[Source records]
__________________________________________________
Lemma handleTouchMove_sameButY (e e' : UIEvent) (s s' : Slider) :
  sameX e e' -> sameButY s s' ->
  sameButY (handleTouchMove e s) (handleTouchMove e' s').
Proof.
  unfold sameX. intros He Hs.
  destruct (touchDown s) eqn:Hd.
  - assert (touchDown s' = true) as Hd'.
    { destruct Hs as (_ & <- & _). exact Hd. }
    rewrite (handleTouchMove_down _ _ Hd), (handleTouchMove_down _ _ Hd').
    destruct Hs as (H1 & H2 & H3 & H4 & H5 & H6).
    unfold sameButY, Util.diffCoords. cbn.
    rewrite H1, H3, H4, H5, H6, He. tauto.
  - assert (touchDown s' = false) as Hd'.
    { destruct Hs as (_ & <- & _). exact Hd. }
    unfold handleTouchMove. now rewrite Hd, Hd'.
Qed.

Lemma handleTouchEnd_sameButY (s s' : Slider) :
  sameButY s s' ->
  state (handleTouchEnd s) = state (handleTouchEnd s') /\
  trace (handleTouchEnd s) = trace (handleTouchEnd s').
Proof.
  intros (H1 & H2 & H3 & H4 & H5 & H6).
  rewrite !handleTouchEnd_eq. cbv zeta. rewrite <- H1, <- H3.
  set (n := active (state s) + _).
  destruct (updateIndex_cases n s) as [H|H].
  - rewrite (updateIndex_in n s H).
    rewrite (updateIndex_in n s') by (now rewrite <- H3).
    cbn. now rewrite <- H1, <- H3, <- H6.
  - rewrite (updateIndex_out n s H).
    rewrite (updateIndex_out n s') by (now rewrite <- H3).
    cbn. now rewrite <- H1, <- H3, <- H6.
Qed.

Lemma moves_sameButY (moves moves' : list UIEvent) :
  Forall2 sameX moves moves' ->
  forall s s' : Slider, sameButY s s' ->
    sameButY (run (map TouchMove moves) s) (run (map TouchMove moves') s').
Proof.
  induction 1 as [|e e' l l' He _ IH]; intros s s' Hs; [exact Hs|].
  cbn. apply IH. now apply handleTouchMove_sameButY.
Qed.

End Vertical.

(** C10. The y-coordinates of the samples of a gesture have no effect:
    two gestures from the same instance whose starts and samples agree
    on every x-coordinate leave the same [state] (the same drag and the
    same active index) and the same trace (the same translations and
    notifications) before the end of the gesture, decide the same step,
    and leave the same state and trace after it. *)
Theorem gesture_ignores_y (this : Slider) (start start' : UIEvent)
        (moves moves' : list UIEvent) :
  sameX start start' ->
  Forall2 sameX moves moves' ->
  let d := run (gesture start moves) this in
  let d' := run (gesture start' moves') this in
  state d = state d' /\
  trace d = trace d' /\
  Util.changeSlide (diffX (state d)) (parentElement (el d))
  = Util.changeSlide (diffX (state d')) (parentElement (el d')) /\
  state (handleTouchEnd d) = state (handleTouchEnd d') /\
  trace (handleTouchEnd d) = trace (handleTouchEnd d') /\
  translations (trace (handleTouchEnd d))
  = translations (trace (handleTouchEnd d')).
Proof.
  intros Hs Hm d d'.
  assert (sameButY d d') as H.
  { unfold d, d', gesture. cbn.
    apply moves_sameButY; [exact Hm|].
    apply handleTouchStart_sameButY; [exact Hs|apply sameButY_refl]. }
  destruct (handleTouchEnd_sameButY _ _ H) as [He1 He2].
  destruct H as (H1 & H2 & H3 & H4 & H5 & H6).
  rewrite H1, H3, H6, He1, He2. tauto.
Qed.

Lemma gesture_ignores_y_witness :
  let d := run (gesture (MouseEvent (100 # 1) 0)
                        [MouseEvent (40 # 1) (7 # 1); MouseEvent (-20 # 1) (9 # 2)])
               (constructor threeSlides) in
  let d' := run (gesture (TouchEvent (100 # 1, 55 # 1) [])
                         [MouseEvent (40 # 1) 0; MouseEvent (-20 # 1) (-3 # 1)])
                (constructor threeSlides) in
  state (handleTouchEnd d) = state (handleTouchEnd d') /\
  trace (handleTouchEnd d) = trace (handleTouchEnd d').
Proof.
  intros d d'.
  pose proof (gesture_ignores_y (constructor threeSlides)
                (MouseEvent (100 # 1) 0) (TouchEvent (100 # 1, 55 # 1) [])
                [MouseEvent (40 # 1) (7 # 1); MouseEvent (-20 # 1) (9 # 2)]
                [MouseEvent (40 # 1) 0; MouseEvent (-20 # 1) (-3 # 1)]) as H.
  cbv zeta in H. fold d d' in H.
  destruct H as (_ & _ & _ & Hs & Ht & _).
  - reflexivity.
  - repeat constructor.
  - split; assumption.
Defined.

(** * Further properties of the code *)

(** ** Geometry helpers *)

Section Decision.

Import Util.

Lemma Qle_bool_false (a b : Q) : Qle_bool a b = false <-> (b < a)%Q.
Proof.
  split.
  - intros H. apply Qnot_le_lt. intros Hle.
    apply Qle_bool_iff in Hle. congruence.
  - intros H. destruct (Qle_bool a b) eqn:E; [|reflexivity].
    apply Qle_bool_iff in E. exfalso. apply (Qlt_not_le _ _ H E).
Qed.

(** The decision once the tolerance is reached. *)
Lemma changeSlideWith_commit (t d : Q) (p : HostElement) :
  ~ (d == 0)%Q ->
  (width (getBoundingClientRect p) * t <= Qabs d)%Q ->
  changeSlideWith t d p = if Qlt_bool d 0 then 1 else -1.
Proof.
  intros Hd Ht. unfold changeSlideWith.
  destruct (Qeq_bool d 0) eqn:E; [apply Qeq_bool_iff in E; contradiction|].
  assert (Qle_bool (width (getBoundingClientRect p) * t - Qabs d) 0 = true)
    as -> by (apply Qle_bool_iff; lra).
  reflexivity.
Qed.

(** The decision below the tolerance. *)
Lemma changeSlideWith_stay (t d : Q) (p : HostElement) :
  (Qabs d < width (getBoundingClientRect p) * t)%Q ->
  changeSlideWith t d p = 0.
Proof.
  intros Ht. unfold changeSlideWith.
  destruct (Qeq_bool d 0); [reflexivity|].
  assert (Qle_bool (width (getBoundingClientRect p) * t - Qabs d) 0 = false)
    as -> by (apply Qle_bool_false; lra).
  reflexivity.
Qed.

(** A decision other than [0] was taken at or over the tolerance. *)
Lemma changeSlideWith_nonzero (t d : Q) (p : HostElement) :
  changeSlideWith t d p <> 0 ->
  ~ (d == 0)%Q /\ (width (getBoundingClientRect p) * t <= Qabs d)%Q.
Proof.
  intros H. split.
  - intros Hd. apply H. now apply changeSlideWith_zero.
  - apply Qnot_lt_le. intros Hlt. apply H. now apply changeSlideWith_stay.
Qed.

Lemma Qlt_bool_opp (d : Q) :
  ~ (d == 0)%Q -> Qlt_bool (- d) 0 = negb (Qlt_bool d 0).
Proof.
  intros Hd. destruct (Qlt_bool d 0) eqn:E; cbn.
  - apply Qlt_bool_iff in E. apply Qlt_bool_false. lra.
  - apply Qlt_bool_false in E. apply Qlt_bool_iff.
    destruct (Qlt_le_dec 0 d) as [H|H]; [lra|].
    exfalso. apply Hd. lra.
Qed.

Lemma changeSlide_body_eq (d : Q) (body : HostElement) :
  BodySlider.changeSlide body d = changeSlide_body d body.
Proof. reflexivity. Qed.

End Decision.

(** X1. The decision is odd in the drag: the mirrored drag gets the
    opposite decision, whatever the width and the tolerance. *)
Theorem changeSlide_odd (t d : Q) (p : HostElement) :
  Util.changeSlideWith t (- d) p = - Util.changeSlideWith t d p.
Proof.
  destruct (Qeq_dec d 0) as [Hz|Hz].
  - rewrite !changeSlideWith_zero; [reflexivity|exact Hz|lra].
  - destruct (Qlt_le_dec (Qabs d) (width (getBoundingClientRect p) * t))
      as [Hlt|Hle].
    + rewrite !changeSlideWith_stay; [reflexivity|exact Hlt|].
      now rewrite Qabs_opp.
    + rewrite !changeSlideWith_commit;
        [|exact Hz|exact Hle|lra|now rewrite Qabs_opp].
      rewrite (Qlt_bool_opp _ Hz).
      destruct (Util.Qlt_bool d 0); reflexivity.
Qed.

(** X2. The copy of [changeSlide] in the page-width slider (tolerance
    0.15) is at least as sensitive as the one of [src/util.js] (0.33):
    on an element of nonnegative width, every drag that the latter
    commits gets the same decision from the former. *)
Theorem changeSlide_body_more_sensitive (d : Q) (p : HostElement) :
  (0 <= width (getBoundingClientRect p))%Q ->
  Util.changeSlide d p <> 0 ->
  BodySlider.changeSlide p d = Util.changeSlide d p.
Proof.
  intros Hw Hc. rewrite changeSlide_body_eq.
  unfold Util.changeSlide, Util.changeSlide_body in *.
  destruct (changeSlideWith_nonzero _ _ _ Hc) as [Hz Hle].
  rewrite !changeSlideWith_commit; try assumption; [reflexivity|].
  unfold Util.toleranceFr in Hle.
  set (w := width (getBoundingClientRect p)) in *.
  assert (w * (15 # 100) <= w * (33 # 100))%Q; [|lra].
  rewrite !(Qmult_comm w). apply Qmult_le_compat_r; [|exact Hw].
  unfold Qle. cbn. lia.
Qed.

Lemma changeSlide_body_more_sensitive_witness :
  BodySlider.changeSlide parent300 (-120 # 1) = 1.
Proof.
  rewrite (changeSlide_body_more_sensitive (-120 # 1) parent300).
  - reflexivity.
  - unfold Qle. cbn. lia.
  - vm_compute. discriminate.
Defined.

(** X3. On a parent without width (hidden or detached, so that the
    tolerance is not positive) every drag other than [0] is committed:
    forward when it is negative, back when it is positive. *)
Theorem changeSlide_without_width (d : Q) (p : HostElement) :
  (width (getBoundingClientRect p) <= 0)%Q ->
  ~ (d == 0)%Q ->
  Util.changeSlide d p = if Util.Qlt_bool d 0 then 1 else -1.
Proof.
  intros Hw Hd. apply changeSlideWith_commit; [exact Hd|].
  pose proof (Qabs_nonneg d). unfold Util.toleranceFr. lra.
Qed.

Lemma changeSlide_without_width_witness :
  Util.changeSlide (1 # 10) {| getBoundingClientRect := {| width := 0 |} |}
  = -1.
Proof.
  rewrite (changeSlide_without_width
             (1 # 10) {| getBoundingClientRect := {| width := 0 |} |}).
  - reflexivity.
  - unfold Qle. cbn. lia.
  - intros H. unfold Qeq in H. cbn in H. lia.
Defined.

(** ** The instance over its lifetime *)

Section Lifetime.

Lemma guard_true_iff (n count : Z) :
  (n <? 0) || (n >=? count) = true <-> n < 0 \/ count <= n.
Proof.
  rewrite orb_true_iff, Z.ltb_lt, Z.geb_leb, Z.leb_le. tauto.
Qed.

Lemma guard_false_iff (n count : Z) :
  (n <? 0) || (n >=? count) = false <-> 0 <= n < count.
Proof.
  rewrite orb_false_iff, Z.ltb_ge, Z.geb_leb, Z.leb_gt. tauto.
Qed.

Lemma updateIndex_changes (n : Z) (this : Slider) :
  changes (trace (updateIndex n this))
  = changes (trace this) ++ changeOf n this.
Proof.
  unfold changeOf.
  destruct ((n <? 0) || (n >=? slidesCount (state this))) eqn:E.
  - apply guard_true_iff in E. rewrite (updateIndex_out _ _ E).
    now rewrite app_nil_r.
  - apply guard_false_iff in E. rewrite (updateIndex_in _ _ E).
    cbn [trace]. now rewrite changes_app.
Qed.

Lemma updateIndex_translations (n : Z) (this : Slider) :
  translations (trace (updateIndex n this)) = translations (trace this).
Proof.
  destruct (updateIndex_cases n this) as [H|H].
  - rewrite (updateIndex_in _ _ H). cbn [trace].
    rewrite translations_app. cbn. apply app_nil_r.
  - now rewrite (updateIndex_out _ _ H).
Qed.

Lemma translations_cssActiveClass (index i : Z) (slides : list Element) :
  translations (cssActiveClass_each index i slides) = [].
Proof.
  revert i. induction slides as [|e l IH]; intros i; [reflexivity|].
  cbn [cssActiveClass_each]. rewrite translations_app, IH.
  destruct (index =? i); reflexivity.
Qed.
__________________________________________________
* _DESCRIPTION OF THE TASK_: Check the records above and copy each line that has the string "else".

* _SOLUTION_:
  changeSlideWith t d p = if Qlt_bool d 0 then 1 else -1.
  Util.changeSlide d p = if Util.Qlt_bool d 0 then 1 else -1.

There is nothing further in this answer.